The AI system mastered the game after 44 days of training, which involved learning from recordings of the best human players and then going up against itself and versions of the programme that intentionally tested its weaknesses.
“AlphaStar has become the first AI system to reach the top tier of human performance in any professionally played e-sport on the full unrestricted game under professionally approved conditions,” said David Silver, a researcher at DeepMind.
More than $31m in prize money has been handed out from thousands of StarCraft II e-sport tournaments since the game was released in 2010. Players start with a small number of worker units that can gather resources, construct buildings, develop new units and technologies, and embark on scouting missions to gain intelligence on opponents. Top players need adaptable short and long-term strategies to grow and defend their bases while laying waste to the opposition. To complicate matters, players cannot see the whole “map” of the game, so decisions are made on partial information.
“Ever since computers cracked Go, chess and poker, the game of StarCraft has emerged, essentially by consensus from the community, as the next grand challenge for AI,” Silver said. “It’s considered to be the game which is most at the limit of human capabilities.”
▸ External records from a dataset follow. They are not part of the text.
(** A step outside the scheduler's own changes nothing here. *)
Lemma insert_states d run node i x run' : (run' = run -> i <> 0) ->
  states_of run' (mkFlowDb (flow_runs d) (<[(run, node, i) := x]> (flow_steps d)) (flow_events d)) = states_of run' d.
Proof. intros H. apply map_eq. intros id. rewrite !states_of_lookup. cbn. rewrite lookup_insert_ne; [done | naive_solver]. Qed.

Lemma evaluated_insert d run node i x fr : tables_ok d -> flow_runs d !! run = Some fr -> flow_steps d !! (run, node, i) = None ->
  (i = 0 -> can_record d run (run_config fr) node (fs_node_type x) (result_of x) (fs_input x) /\ fs_seq x = next_seq run (flow_steps d)) ->
  forall run' r, flow_runs d !! run' = Some r ->
    evaluated (mkFlowDb (flow_runs d) (<[(run, node, i) := x]> (flow_steps d)) (flow_events d)) run' (run_config r).
Proof.
  intros Hok Hfr Hno Hcan run' r Hr node' y Hy. set (d' := mkFlowDb _ _ _) in *.
  assert (Hsub : flow_steps d ⊆ flow_steps d') by (by apply insert_subseteq).
  assert (Hgrow := states_of_grow run' d d' Hsub). destruct (decide ((run', node', 0) = (run, node, i))) as [[= -> -> <-]|Hne].
  - cbn [d' flow_steps] in Hy. rewrite lookup_insert_eq in Hy. injection Hy as <-. rewrite Hfr in Hr. injection Hr as <-.
    destruct (Hcan eq_refl) as [(n & Hn & Hid & Hty & Hrt) Hseq]. exists n. split_and!; [done.. | by eapply routed_grow |].
    intros u Hu. rewrite <- Hid in Hu. destruct (proj1 Hrt u Hu) as [st Hst]. rewrite states_of_lookup in Hst.
    apply fmap_Some in Hst as (y & Hy & _). exists y. split; [by eapply lookup_weaken|]. rewrite Hseq. by eapply next_seq_above.
  - cbn [d' flow_steps] in Hy. rewrite lookup_insert_ne in Hy by congruence.
    destruct (ok_evaluated d Hok _ _ Hr _ _ Hy) as (n & Hn & Hid & Hty & Hrt & Hbefore). exists n.
    split_and!; [done.. | by eapply routed_grow |]. intros u Hu. destruct (Hbefore u Hu) as (z & Hz & Hlt).
    exists z. split; [by eapply lookup_weaken | done].
Qed.
Lemma plain_normal pre name : all_bytes is_ascii_alphanumeric name = true -> (pre = "$" \/ pre = "$.")%string -> normalize_path (pre ++ name) = (pre ++ name)%string.
Proof.
  intros Hn Hp. apply normalize_plain. intros c Hc. assert (Hx : contains_byte c name = false).
  { eapply plain_absent; [exact Hn|]. rewrite !elem_of_cons, elem_of_nil in Hc. by destruct Hc as [->|[->|[->|[->|[]]]]]. }
  rewrite !elem_of_cons, elem_of_nil in Hc. destruct Hp as [->| ->], Hc as [->|[->|[->|[->|[]]]]]; exact Hx.
Qed.

Lemma split_plain name : all_bytes is_ascii_alphanumeric name = true -> split "." name = [name].
Proof.
  induction name as [|c s IH]; [done|]. cbn [all_bytes]. intros [Hc Hs]%andb_prop. cbn [split]. rewrite bool_decide_false by (by intros ->). by rewrite IH.
Qed.

(** A path that begins with [$.] loses neither character: taking [$.] off and then [$] falls
    back to the whole text when the second is missing, the root is read as [$], and the
    path is not found, while the same name after [$] alone is. *)
Theorem dollar_dot_path_is_lost name ctx v :
  plain_name name = true -> name ∉ ["input"; "json"; "trigger"; "node"; "nodes"; "item"] ->
  jget name (ctx_input ctx) = Some v -> jget "$" (ctx_input ctx) = None ->
  legacy_path_expression ("$." ++ name) = true /\ (exists e, eval_path ("$." ++ name) ctx = Err e) /\ eval_path ("$" ++ name) ctx = Ok v.
Proof.
  intros [Hne Hn]%andb_prop Hres Hv Hd. destruct name as [|c s]; [done|]. split_and!.
  - apply andb_true_intro. split; [done|]. change (all_bytes path_char (String c s) = true). clear -Hn.
    induction (String c s) as [|x l IH]; [done|]. cbn in *. apply andb_prop in Hn as [Hx Hl]. rewrite (IH Hl). unfold path_char. by rewrite Hx.
  - exists ("Flow 表达式找不到 " ++ "$")%string. unfold eval_path. rewrite plain_normal by auto. change ("$." ++ String c s)%string with (String "$" (String "." (String c s))).
    assert (Hc : c <> "$"%char) by (cbn in Hn; apply andb_prop in Hn as [Hc _]; by intros ->).
    assert (Hpath : path_of (String "$" (String "." (String c s))) = String "$" (String "." (String c s))).
    { unfold path_of. rewrite (strip_prefix_app "$." (String c s) : strip_prefix "$." (String "$" (String "." (String c s))) = _).
      cbn [from_option id strip_prefix]. by rewrite (bool_decide_false ("$"%char = c)) by congruence. }
    assert (Hsplit : split "." (String "$" (String "." (String c s))) = "$" :: split "." (String c s)) by reflexivity.
    rewrite Hpath, Hsplit. cbv beta iota. rewrite !bool_decide_false by set_solver. by rewrite Hd.
  - unfold eval_path. rewrite plain_normal by auto. change ("$" ++ String c s)%string with (String "$" (String c s)).
    assert (Hc : c <> "."%char) by (cbn in Hn; apply andb_prop in Hn as [Hc _]; by intros ->).
    assert (Hpath : path_of (String "$" (String c s)) = String c s) .
    { unfold path_of. cbn [strip_prefix]. rewrite (bool_decide_true ("$"%char = "$"%char)), (bool_decide_false ("."%char = c)) by congruence.
      cbn [from_option id strip_prefix]. by rewrite bool_decide_true. }
    rewrite Hpath, split_plain by done. cbv beta iota. rewrite !bool_decide_false by set_solver. by rewrite Hv.
Qed.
DeepMind created AlphaStar “agents” that play as each of the races in the game, namely Protoss, Terran and Zerg. Each race has different capabilities and technologies which favour distinct defensive and offensive strategies. AlphaStar first learned the basics from watching top human players. Then it entered the “AlphaStar league” where it played not only itself, but “exploiter” agents, which are versions of the AI that specifically targeted AlphaStar’s weak points. The training ensured that AlphaStar became a formidable opponent against all three races and every strategy.
The DeepMind team restricted AlphaStar’s capabilities, ensuring for example that it could not perform moves at superhuman speeds. This proved crucial to the AI’s success, because instead of beating humans through speed alone, it was forced to learn winning long-term strategies. Oriol Vinyals, the lead researcher on the project, said AIs like AlphaStar could potentially be used to improve personal assistants, self-driving cars, weather predictions and climate models. The work was published in the scientific journal Nature.
Dan Klein, a professor of computer science at the University of California at Berkeley, who was not involved in the work, said it was an exciting achievement driven by key advances. “What’s great about StarCraft as a testbed for AI is that all its complexities happen at once,” he said.
While DeepMind states that it will never be involved in military work, and Starcraft II is not a realistic war simulation, the results will be of interest to the military, said Noel Sharkey, emeritus professor of AI and robotics at the University of Sheffield. In March, a US government report described how AI enriched battlefield simulations and allowed wargamers to assess the potential outcomes of different tactics.
“Military analysts will certainly be eyeing the successful AlphaStar real-time strategies as a clear example of the advantages of AI for battlefield planning. But this is an extremely dangerous idea with the potential for humanitarian disaster. AlphaStar learns strategy from big data in one particular environment. The data from conflicts such as Syria and Yemen would be too sparse to be of use,” said Sharkey.
“And as DeepMind explained at a recent United Nations event, such methods would be highly dangerous for weapons control as the moves are unpredictable and can be creative in unexpected ways. This is against the laws that govern armed conflict.”